__Instructions to follow__
From the records below, transcribe exactly the lines that begin at the line with "w_clock w' = w_clock" and end at the line with "assert (k < N) as Hk' by nia.", both included.

__Given records__
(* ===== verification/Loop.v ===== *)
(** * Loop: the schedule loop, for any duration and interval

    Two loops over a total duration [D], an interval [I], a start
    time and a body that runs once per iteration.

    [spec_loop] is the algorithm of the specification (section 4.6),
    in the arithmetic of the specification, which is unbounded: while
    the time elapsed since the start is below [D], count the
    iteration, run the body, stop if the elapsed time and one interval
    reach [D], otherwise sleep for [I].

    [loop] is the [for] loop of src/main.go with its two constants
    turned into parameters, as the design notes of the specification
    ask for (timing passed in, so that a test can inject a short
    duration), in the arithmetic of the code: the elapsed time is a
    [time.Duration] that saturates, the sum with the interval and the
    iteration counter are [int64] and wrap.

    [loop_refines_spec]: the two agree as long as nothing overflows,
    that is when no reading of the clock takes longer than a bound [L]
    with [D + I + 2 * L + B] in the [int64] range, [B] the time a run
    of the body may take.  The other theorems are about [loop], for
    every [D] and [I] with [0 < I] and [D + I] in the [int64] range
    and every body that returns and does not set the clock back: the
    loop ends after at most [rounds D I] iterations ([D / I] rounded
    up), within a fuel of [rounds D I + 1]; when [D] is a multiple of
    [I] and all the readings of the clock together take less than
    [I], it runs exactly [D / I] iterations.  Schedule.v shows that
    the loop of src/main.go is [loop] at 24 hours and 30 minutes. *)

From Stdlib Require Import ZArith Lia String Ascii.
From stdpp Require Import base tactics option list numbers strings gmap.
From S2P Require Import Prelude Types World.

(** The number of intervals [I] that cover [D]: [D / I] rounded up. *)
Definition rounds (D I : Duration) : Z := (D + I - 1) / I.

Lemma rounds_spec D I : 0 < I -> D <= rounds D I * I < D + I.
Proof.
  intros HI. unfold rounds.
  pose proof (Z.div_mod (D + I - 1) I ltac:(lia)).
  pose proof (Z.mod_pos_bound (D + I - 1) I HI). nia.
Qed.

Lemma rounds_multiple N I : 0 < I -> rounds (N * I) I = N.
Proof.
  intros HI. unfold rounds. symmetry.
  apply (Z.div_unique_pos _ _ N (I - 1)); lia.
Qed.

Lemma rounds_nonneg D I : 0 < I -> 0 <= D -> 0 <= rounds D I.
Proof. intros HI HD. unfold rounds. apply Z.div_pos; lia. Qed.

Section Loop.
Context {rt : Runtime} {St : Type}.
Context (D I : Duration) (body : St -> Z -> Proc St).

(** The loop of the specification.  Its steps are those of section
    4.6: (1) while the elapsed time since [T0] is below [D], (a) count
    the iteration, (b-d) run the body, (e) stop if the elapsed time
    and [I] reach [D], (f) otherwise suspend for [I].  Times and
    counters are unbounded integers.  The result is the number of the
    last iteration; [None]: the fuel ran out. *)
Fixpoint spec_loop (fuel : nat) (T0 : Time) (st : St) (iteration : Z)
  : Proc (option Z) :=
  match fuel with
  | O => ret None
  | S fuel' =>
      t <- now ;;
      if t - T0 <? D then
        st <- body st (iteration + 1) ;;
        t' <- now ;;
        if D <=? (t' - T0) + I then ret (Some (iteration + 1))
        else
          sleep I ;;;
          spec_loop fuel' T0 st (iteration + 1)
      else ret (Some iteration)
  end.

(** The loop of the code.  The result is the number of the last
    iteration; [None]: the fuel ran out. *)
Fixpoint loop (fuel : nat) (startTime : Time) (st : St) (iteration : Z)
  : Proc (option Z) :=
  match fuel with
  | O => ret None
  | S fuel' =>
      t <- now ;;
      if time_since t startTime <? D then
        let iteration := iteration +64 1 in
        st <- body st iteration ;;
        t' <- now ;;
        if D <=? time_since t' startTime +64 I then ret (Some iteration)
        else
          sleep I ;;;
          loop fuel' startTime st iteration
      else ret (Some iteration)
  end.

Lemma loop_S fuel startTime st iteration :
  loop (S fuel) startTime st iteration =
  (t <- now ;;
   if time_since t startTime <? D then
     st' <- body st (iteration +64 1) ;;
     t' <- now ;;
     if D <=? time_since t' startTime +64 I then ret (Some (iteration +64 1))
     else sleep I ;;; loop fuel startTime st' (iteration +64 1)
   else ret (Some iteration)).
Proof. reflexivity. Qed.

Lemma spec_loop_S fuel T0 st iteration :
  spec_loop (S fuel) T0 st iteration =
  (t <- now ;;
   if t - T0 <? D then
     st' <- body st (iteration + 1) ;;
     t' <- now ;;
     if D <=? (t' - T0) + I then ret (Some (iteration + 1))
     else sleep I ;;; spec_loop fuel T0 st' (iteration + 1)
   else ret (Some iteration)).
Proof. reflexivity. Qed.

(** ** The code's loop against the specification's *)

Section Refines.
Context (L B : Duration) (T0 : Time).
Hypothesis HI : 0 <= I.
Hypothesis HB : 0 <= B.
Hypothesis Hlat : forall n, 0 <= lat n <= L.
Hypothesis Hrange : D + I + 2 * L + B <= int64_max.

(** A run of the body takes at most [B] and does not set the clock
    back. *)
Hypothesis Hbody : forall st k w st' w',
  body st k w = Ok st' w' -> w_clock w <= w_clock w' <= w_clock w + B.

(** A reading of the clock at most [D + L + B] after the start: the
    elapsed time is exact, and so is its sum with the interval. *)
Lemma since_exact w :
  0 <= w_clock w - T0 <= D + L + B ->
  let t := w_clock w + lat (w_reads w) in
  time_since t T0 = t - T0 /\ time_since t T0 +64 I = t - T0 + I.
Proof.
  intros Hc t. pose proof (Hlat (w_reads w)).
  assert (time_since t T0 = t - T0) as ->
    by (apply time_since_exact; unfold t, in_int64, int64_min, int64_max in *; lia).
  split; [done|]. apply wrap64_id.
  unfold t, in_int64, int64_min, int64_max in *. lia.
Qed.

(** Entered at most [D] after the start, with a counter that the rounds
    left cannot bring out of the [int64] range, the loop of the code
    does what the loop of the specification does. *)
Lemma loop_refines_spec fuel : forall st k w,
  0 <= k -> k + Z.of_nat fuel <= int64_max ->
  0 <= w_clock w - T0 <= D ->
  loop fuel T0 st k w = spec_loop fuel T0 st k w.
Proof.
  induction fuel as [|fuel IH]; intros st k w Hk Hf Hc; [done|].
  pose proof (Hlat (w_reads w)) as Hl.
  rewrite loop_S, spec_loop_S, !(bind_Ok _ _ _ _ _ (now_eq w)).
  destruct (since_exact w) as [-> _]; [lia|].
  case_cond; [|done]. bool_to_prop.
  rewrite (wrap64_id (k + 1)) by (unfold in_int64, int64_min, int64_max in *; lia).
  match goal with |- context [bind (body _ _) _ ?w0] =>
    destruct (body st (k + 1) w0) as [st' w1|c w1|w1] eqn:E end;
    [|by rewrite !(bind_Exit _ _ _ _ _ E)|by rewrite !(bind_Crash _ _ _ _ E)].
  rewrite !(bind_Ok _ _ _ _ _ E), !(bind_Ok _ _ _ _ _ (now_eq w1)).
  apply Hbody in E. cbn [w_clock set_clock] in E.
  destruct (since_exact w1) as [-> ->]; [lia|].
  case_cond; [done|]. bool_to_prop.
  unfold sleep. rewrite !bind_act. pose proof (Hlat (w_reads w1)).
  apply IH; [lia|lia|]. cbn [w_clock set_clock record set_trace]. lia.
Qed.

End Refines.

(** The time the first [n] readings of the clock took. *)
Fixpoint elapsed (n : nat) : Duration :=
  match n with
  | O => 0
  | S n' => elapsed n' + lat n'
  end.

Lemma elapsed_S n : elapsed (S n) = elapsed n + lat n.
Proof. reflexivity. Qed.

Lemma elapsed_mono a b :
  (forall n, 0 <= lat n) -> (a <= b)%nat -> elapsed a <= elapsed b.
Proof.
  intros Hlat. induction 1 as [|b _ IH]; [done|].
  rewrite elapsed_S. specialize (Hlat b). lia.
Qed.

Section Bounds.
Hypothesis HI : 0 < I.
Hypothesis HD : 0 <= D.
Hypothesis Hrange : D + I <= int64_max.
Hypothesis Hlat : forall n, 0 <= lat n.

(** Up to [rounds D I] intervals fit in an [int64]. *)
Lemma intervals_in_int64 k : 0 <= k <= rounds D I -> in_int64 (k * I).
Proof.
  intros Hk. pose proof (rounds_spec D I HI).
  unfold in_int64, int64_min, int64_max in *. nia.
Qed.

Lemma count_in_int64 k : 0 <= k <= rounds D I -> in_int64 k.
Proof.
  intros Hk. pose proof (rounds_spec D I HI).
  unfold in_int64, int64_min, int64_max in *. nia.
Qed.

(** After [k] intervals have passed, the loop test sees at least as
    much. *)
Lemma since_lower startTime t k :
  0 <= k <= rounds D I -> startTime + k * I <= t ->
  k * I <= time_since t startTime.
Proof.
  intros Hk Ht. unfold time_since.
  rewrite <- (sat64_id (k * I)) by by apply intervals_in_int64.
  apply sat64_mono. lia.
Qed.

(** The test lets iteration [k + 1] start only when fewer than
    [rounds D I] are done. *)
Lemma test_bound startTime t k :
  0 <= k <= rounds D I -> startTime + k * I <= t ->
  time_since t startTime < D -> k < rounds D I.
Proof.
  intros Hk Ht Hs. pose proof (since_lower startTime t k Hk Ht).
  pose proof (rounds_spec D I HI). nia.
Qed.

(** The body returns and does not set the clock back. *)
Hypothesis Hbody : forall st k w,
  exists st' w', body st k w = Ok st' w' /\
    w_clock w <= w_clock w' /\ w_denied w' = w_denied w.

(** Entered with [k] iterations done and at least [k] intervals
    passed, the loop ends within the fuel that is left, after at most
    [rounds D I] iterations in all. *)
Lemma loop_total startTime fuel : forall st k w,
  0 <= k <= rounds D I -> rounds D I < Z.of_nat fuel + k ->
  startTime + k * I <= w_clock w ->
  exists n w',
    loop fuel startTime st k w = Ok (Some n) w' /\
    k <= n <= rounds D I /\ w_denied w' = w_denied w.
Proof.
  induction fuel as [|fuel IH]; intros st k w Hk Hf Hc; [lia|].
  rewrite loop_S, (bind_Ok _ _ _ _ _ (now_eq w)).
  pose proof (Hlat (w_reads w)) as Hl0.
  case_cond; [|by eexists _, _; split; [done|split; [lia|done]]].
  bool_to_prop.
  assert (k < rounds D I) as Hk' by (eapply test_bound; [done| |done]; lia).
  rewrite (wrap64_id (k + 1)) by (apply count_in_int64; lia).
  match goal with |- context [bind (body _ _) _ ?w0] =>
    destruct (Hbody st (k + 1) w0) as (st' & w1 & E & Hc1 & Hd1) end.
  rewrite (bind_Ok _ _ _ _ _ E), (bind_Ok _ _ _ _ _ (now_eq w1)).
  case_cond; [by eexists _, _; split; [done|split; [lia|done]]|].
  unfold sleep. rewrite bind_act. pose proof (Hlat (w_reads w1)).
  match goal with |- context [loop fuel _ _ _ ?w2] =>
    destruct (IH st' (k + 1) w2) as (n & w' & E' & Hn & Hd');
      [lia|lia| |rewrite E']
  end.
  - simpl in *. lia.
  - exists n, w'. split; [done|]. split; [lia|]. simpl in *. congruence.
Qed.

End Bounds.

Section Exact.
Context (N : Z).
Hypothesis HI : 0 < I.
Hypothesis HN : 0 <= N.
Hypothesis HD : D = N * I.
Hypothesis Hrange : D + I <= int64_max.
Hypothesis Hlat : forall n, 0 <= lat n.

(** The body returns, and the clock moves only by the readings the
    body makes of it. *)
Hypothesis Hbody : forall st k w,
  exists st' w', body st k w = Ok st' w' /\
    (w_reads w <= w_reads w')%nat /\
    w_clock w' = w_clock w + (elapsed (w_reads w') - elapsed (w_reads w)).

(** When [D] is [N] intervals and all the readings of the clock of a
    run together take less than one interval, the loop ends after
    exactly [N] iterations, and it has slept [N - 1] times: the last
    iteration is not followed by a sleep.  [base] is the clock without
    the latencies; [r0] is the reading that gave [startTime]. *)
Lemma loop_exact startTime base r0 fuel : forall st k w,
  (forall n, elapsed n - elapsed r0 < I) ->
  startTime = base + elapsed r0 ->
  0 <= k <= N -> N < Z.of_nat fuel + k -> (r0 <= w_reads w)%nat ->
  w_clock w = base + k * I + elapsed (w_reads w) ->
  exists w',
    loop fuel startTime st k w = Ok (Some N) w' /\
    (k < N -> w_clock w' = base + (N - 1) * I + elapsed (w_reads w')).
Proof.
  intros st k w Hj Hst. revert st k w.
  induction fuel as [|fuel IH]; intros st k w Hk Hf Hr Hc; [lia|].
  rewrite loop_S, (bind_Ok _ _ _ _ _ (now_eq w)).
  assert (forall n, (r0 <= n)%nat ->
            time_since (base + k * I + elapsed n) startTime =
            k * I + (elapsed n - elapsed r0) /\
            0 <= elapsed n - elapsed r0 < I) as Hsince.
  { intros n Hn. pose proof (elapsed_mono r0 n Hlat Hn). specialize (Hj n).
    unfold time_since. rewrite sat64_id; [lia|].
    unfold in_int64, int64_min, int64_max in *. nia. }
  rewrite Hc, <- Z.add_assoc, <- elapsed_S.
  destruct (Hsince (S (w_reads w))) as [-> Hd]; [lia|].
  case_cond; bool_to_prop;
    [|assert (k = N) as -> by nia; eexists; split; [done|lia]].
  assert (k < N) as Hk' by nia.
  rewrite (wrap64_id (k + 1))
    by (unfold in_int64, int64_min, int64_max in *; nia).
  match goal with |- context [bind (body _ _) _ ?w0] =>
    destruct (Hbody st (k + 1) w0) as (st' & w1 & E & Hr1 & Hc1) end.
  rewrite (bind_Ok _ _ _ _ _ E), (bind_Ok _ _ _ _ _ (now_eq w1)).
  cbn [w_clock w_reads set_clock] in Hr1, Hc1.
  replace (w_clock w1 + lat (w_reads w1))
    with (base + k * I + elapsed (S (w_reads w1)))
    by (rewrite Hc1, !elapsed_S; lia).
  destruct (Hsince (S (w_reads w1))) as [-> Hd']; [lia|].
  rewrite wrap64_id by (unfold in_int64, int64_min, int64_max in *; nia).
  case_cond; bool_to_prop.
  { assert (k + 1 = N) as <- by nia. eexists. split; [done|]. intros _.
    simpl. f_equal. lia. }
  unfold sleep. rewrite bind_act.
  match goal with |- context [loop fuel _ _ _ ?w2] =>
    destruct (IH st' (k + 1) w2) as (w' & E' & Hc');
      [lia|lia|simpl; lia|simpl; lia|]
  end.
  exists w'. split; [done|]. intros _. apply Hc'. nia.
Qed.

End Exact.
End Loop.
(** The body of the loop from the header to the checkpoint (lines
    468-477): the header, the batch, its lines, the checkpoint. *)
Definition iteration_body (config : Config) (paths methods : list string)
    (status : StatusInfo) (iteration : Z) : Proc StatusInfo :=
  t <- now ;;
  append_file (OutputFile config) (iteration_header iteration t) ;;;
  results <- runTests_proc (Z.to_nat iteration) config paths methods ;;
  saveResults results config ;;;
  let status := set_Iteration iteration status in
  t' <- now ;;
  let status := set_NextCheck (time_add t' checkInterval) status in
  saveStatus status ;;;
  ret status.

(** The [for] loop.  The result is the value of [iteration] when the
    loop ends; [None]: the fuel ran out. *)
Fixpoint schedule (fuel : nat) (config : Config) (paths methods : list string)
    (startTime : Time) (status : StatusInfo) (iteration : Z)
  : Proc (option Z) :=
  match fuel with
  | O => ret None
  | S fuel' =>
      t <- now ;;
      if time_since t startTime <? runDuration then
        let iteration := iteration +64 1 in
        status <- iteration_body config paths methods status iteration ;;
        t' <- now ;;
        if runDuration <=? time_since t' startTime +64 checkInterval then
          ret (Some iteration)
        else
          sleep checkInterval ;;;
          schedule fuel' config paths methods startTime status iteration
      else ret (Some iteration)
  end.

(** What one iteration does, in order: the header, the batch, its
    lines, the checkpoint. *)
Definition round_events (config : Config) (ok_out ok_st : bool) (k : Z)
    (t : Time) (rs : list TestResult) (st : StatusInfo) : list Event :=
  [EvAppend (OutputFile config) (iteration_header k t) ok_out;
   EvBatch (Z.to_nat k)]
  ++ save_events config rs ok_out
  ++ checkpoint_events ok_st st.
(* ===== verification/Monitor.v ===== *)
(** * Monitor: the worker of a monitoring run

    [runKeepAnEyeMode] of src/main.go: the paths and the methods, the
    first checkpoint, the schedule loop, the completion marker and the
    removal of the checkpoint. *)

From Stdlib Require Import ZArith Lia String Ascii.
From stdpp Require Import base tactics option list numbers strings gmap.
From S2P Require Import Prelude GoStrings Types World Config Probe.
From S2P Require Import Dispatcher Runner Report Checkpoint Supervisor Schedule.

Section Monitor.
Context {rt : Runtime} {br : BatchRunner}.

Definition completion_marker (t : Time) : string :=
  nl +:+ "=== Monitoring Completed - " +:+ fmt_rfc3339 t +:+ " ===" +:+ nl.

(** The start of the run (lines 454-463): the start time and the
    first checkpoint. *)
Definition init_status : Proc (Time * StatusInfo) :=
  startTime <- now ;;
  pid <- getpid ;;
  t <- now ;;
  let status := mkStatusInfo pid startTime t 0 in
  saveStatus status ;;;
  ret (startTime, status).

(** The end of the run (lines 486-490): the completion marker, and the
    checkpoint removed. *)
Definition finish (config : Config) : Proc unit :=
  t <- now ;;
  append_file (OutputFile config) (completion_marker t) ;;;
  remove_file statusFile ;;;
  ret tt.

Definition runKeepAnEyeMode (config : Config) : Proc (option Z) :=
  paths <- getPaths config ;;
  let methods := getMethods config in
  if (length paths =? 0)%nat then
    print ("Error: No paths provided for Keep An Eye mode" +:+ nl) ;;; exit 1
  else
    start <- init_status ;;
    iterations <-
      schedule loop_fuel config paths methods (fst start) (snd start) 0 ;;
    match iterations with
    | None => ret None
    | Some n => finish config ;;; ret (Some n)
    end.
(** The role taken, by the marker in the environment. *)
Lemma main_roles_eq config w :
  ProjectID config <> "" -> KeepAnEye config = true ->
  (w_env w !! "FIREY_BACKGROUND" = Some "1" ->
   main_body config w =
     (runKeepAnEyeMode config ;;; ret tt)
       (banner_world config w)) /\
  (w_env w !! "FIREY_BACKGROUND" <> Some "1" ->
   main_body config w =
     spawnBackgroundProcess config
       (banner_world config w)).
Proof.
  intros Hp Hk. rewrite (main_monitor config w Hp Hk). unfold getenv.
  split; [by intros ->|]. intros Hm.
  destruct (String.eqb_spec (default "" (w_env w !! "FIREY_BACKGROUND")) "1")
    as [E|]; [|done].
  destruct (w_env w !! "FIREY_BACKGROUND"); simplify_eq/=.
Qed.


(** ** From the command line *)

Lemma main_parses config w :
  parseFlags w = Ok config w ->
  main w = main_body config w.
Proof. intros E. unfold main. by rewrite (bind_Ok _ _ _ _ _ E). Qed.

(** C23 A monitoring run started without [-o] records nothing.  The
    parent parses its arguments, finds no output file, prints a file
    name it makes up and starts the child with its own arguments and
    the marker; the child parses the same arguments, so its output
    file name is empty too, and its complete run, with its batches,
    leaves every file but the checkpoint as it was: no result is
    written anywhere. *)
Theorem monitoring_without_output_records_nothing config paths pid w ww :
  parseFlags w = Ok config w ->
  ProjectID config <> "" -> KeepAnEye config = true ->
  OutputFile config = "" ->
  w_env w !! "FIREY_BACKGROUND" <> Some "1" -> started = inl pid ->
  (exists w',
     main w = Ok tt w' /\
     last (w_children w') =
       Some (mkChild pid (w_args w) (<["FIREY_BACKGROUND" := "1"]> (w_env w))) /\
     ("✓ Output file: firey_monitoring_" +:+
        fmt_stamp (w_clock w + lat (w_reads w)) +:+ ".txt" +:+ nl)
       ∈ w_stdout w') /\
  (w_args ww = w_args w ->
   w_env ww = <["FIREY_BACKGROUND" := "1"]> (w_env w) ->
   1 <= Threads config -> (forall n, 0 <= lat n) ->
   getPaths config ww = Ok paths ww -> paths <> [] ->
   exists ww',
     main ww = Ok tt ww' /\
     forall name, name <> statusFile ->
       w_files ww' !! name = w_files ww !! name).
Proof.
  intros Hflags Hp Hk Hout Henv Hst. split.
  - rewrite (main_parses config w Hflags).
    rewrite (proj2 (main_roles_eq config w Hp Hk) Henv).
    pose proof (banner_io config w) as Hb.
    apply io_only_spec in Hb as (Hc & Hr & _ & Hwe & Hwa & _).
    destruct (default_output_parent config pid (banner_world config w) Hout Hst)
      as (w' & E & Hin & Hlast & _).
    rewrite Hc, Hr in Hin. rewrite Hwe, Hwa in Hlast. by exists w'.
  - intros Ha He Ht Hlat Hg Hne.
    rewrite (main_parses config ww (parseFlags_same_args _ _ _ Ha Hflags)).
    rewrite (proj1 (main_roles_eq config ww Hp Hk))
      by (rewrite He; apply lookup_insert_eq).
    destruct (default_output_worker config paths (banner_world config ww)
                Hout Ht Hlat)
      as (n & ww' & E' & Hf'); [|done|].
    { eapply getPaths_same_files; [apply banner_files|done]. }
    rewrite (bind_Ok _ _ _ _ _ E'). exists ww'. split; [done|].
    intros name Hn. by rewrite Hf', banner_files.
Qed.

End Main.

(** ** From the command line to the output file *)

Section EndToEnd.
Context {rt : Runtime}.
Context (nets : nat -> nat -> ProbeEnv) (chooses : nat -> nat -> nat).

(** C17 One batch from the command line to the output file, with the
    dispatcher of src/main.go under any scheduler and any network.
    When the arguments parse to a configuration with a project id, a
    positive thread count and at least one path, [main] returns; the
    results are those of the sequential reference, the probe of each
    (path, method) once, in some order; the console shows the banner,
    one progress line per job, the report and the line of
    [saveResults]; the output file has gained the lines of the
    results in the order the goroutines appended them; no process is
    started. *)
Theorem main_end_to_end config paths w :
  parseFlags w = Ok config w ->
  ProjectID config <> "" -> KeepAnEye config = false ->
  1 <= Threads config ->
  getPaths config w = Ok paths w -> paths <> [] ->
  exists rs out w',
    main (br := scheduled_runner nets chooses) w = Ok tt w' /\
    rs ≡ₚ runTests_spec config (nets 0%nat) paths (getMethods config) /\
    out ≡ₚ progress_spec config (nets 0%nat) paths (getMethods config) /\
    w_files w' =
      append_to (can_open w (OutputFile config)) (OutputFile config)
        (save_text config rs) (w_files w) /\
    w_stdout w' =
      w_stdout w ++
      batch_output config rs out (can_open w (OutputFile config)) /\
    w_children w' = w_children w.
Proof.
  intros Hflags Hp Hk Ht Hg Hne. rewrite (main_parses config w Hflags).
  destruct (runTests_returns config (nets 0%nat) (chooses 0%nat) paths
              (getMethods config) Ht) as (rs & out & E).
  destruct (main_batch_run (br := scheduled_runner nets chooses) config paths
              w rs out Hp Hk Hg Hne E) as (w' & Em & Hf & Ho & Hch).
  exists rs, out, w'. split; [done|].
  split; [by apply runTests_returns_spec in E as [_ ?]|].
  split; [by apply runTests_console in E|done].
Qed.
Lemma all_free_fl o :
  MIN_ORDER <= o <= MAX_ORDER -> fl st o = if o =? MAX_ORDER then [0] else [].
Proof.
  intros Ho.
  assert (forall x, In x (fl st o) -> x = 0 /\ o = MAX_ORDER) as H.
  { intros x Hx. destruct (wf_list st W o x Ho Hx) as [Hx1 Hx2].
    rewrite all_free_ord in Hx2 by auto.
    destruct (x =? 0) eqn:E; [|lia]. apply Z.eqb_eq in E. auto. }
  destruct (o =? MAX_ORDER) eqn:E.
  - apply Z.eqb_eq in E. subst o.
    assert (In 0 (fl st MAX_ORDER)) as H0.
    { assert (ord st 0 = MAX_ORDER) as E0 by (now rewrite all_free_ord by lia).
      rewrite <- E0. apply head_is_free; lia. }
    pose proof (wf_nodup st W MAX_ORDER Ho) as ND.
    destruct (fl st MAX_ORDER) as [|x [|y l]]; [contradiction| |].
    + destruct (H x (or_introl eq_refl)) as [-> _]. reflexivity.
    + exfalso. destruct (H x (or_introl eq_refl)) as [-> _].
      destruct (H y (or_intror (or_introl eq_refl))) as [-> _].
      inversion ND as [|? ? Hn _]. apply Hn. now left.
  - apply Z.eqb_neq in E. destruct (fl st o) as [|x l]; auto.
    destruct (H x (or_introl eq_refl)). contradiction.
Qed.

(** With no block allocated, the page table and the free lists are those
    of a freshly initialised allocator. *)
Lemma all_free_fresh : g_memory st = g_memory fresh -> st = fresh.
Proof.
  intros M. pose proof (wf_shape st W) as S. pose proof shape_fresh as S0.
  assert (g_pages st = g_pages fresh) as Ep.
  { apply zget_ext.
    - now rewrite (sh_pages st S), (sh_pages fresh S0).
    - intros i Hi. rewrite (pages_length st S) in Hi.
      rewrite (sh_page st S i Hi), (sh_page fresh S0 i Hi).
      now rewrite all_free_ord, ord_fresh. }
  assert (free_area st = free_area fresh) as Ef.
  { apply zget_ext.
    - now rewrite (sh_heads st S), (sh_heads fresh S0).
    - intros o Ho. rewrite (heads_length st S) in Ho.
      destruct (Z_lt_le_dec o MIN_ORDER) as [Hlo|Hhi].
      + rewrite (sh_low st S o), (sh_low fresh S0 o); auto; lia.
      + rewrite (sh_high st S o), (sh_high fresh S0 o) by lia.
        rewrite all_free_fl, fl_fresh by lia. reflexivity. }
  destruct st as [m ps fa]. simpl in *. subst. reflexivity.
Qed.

__Answer section__
    w_clock w' = w_clock w + (elapsed (w_reads w') - elapsed (w_reads w)).

(** When [D] is [N] intervals and all the readings of the clock of a
    run together take less than one interval, the loop ends after
    exactly [N] iterations, and it has slept [N - 1] times: the last
    iteration is not followed by a sleep.  [base] is the clock without
    the latencies; [r0] is the reading that gave [startTime]. *)
Lemma loop_exact startTime base r0 fuel : forall st k w,
  (forall n, elapsed n - elapsed r0 < I) ->
  startTime = base + elapsed r0 ->
  0 <= k <= N -> N < Z.of_nat fuel + k -> (r0 <= w_reads w)%nat ->
  w_clock w = base + k * I + elapsed (w_reads w) ->
  exists w',
    loop fuel startTime st k w = Ok (Some N) w' /\
    (k < N -> w_clock w' = base + (N - 1) * I + elapsed (w_reads w')).
Proof.
  intros st k w Hj Hst. revert st k w.
  induction fuel as [|fuel IH]; intros st k w Hk Hf Hr Hc; [lia|].
  rewrite loop_S, (bind_Ok _ _ _ _ _ (now_eq w)).
  assert (forall n, (r0 <= n)%nat ->
            time_since (base + k * I + elapsed n) startTime =
            k * I + (elapsed n - elapsed r0) /\
            0 <= elapsed n - elapsed r0 < I) as Hsince.
  { intros n Hn. pose proof (elapsed_mono r0 n Hlat Hn). specialize (Hj n).
    unfold time_since. rewrite sat64_id; [lia|].
    unfold in_int64, int64_min, int64_max in *. nia. }
  rewrite Hc, <- Z.add_assoc, <- elapsed_S.
  destruct (Hsince (S (w_reads w))) as [-> Hd]; [lia|].
  case_cond; bool_to_prop;
    [|assert (k = N) as -> by nia; eexists; split; [done|lia]].
  assert (k < N) as Hk' by nia.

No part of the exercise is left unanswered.